DESCRIPTION OF THE TASK ▸ Collect every line below that contains the word "rows".

MATERIAL PROVIDED ▸
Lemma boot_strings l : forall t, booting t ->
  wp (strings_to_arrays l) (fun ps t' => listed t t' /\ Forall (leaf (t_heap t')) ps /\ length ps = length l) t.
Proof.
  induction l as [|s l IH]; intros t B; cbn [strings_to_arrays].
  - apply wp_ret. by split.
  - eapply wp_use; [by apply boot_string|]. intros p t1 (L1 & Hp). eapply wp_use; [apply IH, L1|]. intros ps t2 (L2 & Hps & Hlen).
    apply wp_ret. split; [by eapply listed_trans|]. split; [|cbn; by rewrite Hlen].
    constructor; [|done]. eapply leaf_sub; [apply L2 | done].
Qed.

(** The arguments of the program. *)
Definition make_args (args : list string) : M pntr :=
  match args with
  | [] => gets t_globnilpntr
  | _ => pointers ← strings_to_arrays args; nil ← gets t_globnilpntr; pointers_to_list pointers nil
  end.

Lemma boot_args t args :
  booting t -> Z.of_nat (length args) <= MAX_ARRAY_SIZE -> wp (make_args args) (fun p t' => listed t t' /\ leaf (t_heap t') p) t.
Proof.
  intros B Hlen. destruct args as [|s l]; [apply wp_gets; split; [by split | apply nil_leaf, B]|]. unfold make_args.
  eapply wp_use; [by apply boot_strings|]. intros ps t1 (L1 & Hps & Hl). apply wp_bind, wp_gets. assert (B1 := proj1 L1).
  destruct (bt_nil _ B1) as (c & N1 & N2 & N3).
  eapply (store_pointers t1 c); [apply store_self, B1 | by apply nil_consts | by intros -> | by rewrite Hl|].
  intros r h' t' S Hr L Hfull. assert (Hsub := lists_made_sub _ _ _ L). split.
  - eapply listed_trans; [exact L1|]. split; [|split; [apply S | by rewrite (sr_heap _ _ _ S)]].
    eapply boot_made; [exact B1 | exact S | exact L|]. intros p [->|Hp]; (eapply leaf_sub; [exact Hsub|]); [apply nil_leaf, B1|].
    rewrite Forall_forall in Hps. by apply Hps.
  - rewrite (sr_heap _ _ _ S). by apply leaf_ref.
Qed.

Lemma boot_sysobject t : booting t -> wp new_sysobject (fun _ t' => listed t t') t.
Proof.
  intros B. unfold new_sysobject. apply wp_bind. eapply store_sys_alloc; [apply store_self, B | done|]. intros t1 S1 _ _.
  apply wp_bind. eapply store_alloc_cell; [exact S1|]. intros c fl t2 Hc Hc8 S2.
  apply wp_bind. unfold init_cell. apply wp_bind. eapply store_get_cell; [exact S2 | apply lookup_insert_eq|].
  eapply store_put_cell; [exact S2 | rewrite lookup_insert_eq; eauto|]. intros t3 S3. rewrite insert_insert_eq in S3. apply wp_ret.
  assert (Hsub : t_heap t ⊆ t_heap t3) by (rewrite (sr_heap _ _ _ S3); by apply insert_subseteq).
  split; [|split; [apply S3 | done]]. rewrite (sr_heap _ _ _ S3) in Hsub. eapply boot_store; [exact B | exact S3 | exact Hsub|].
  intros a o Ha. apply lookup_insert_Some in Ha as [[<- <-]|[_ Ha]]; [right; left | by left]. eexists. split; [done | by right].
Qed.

...

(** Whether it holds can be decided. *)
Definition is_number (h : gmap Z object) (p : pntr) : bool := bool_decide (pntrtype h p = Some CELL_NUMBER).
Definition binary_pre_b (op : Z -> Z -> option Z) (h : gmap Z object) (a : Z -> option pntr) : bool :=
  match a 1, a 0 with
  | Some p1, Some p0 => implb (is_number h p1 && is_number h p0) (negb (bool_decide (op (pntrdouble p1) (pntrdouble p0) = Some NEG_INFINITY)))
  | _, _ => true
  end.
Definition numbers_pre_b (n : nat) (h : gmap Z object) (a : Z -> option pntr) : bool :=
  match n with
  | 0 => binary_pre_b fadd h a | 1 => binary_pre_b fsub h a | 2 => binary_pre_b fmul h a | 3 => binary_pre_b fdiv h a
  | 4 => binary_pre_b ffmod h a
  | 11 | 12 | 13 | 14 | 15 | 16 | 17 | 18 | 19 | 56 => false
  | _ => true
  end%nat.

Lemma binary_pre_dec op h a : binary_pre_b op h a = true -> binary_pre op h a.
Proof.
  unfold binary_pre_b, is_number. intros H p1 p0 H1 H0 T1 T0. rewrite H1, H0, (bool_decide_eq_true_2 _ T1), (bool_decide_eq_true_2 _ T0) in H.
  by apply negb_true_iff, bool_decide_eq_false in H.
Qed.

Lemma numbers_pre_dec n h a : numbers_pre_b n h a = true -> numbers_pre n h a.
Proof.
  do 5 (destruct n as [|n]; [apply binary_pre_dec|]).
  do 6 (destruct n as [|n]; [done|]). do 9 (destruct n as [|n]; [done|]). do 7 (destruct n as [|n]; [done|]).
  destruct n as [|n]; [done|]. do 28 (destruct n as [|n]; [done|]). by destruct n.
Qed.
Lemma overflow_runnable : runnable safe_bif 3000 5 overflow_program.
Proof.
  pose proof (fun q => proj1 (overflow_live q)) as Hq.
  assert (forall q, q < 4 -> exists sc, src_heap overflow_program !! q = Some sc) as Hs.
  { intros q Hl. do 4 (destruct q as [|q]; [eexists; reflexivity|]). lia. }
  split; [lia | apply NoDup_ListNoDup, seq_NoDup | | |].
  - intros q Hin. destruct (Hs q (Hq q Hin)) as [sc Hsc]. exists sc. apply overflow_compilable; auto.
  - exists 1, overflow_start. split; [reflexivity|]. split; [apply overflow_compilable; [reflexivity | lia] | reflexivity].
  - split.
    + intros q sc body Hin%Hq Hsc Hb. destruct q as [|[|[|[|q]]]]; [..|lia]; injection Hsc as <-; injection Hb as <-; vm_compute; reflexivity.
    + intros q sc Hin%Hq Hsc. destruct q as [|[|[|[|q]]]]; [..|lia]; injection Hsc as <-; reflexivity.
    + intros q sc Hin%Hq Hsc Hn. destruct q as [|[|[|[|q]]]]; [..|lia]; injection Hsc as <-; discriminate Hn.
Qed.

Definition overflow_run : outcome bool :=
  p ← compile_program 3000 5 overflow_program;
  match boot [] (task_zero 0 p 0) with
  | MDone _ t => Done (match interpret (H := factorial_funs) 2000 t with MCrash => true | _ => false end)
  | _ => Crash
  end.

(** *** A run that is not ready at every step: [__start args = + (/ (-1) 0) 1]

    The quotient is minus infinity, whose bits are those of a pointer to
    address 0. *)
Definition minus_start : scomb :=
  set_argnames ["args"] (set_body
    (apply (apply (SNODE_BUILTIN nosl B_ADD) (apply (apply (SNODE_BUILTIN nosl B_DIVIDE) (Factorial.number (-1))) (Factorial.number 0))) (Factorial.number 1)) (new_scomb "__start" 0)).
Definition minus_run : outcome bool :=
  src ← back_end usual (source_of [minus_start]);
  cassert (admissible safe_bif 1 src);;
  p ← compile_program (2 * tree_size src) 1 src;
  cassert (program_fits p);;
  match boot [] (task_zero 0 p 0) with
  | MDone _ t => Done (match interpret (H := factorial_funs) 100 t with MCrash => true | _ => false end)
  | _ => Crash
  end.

...

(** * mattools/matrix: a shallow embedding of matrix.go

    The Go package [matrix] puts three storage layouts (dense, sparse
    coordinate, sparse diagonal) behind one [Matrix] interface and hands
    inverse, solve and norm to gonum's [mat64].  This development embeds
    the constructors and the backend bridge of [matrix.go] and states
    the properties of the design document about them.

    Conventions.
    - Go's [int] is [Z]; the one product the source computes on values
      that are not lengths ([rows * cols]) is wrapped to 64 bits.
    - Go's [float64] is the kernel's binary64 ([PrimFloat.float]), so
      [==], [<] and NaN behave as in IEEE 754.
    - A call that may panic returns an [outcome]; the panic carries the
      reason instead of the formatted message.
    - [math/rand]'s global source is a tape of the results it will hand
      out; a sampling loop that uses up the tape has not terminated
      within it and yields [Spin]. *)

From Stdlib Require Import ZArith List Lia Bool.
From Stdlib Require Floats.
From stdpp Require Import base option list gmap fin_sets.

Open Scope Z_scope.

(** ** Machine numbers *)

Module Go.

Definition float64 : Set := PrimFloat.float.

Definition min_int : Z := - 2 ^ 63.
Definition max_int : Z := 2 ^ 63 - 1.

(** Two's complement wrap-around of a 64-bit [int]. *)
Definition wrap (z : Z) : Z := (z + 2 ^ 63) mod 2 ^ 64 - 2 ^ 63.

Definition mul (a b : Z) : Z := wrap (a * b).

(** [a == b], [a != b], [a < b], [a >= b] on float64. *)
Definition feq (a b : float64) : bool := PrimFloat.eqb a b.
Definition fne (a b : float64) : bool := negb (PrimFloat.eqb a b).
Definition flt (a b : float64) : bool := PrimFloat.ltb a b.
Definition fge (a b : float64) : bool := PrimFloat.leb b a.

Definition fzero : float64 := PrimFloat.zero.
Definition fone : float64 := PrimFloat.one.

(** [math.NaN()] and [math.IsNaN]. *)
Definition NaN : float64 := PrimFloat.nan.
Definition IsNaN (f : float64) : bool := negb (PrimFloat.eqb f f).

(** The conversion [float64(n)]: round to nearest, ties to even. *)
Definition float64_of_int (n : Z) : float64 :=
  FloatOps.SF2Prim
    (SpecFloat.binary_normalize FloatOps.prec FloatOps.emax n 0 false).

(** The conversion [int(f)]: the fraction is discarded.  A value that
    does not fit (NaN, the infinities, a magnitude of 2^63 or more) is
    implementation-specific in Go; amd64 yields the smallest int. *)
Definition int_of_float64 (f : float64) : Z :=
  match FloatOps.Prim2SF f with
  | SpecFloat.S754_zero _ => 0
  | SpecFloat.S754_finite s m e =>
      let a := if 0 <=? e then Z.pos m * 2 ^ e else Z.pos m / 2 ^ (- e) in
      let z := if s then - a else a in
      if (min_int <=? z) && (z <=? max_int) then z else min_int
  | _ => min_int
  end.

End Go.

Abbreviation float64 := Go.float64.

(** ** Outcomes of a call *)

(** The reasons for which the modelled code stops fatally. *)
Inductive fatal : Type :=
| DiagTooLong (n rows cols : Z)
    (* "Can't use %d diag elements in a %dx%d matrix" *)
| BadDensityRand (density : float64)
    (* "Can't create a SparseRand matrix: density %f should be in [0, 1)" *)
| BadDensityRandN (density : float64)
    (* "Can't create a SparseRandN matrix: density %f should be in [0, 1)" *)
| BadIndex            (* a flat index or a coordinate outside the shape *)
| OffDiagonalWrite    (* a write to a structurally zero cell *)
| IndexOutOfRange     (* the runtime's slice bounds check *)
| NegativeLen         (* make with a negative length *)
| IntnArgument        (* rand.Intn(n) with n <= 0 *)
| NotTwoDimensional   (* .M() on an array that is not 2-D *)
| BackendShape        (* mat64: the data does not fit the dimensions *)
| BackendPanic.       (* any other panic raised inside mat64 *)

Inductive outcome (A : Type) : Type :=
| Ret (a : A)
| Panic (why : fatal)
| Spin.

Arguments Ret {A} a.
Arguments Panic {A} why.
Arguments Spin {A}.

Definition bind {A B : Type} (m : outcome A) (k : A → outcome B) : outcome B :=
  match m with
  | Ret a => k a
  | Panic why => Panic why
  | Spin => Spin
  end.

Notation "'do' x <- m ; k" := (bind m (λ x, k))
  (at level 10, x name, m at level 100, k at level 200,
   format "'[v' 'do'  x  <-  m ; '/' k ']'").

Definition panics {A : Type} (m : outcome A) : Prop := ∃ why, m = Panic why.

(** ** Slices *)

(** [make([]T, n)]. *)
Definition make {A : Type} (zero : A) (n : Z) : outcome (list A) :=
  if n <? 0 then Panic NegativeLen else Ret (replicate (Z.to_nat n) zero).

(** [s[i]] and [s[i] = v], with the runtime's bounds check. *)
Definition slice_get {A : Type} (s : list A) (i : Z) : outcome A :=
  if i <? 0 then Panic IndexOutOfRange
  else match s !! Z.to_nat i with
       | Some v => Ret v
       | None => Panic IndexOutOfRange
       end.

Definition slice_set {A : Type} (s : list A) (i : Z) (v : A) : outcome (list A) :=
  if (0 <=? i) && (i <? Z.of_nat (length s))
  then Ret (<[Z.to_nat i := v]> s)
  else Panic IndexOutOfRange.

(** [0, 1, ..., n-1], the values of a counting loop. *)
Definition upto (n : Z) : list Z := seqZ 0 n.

RESPONSE AREA ▸
      that are not lengths ([rows * cols]) is wrapped to 64 bits.
| DiagTooLong (n rows cols : Z)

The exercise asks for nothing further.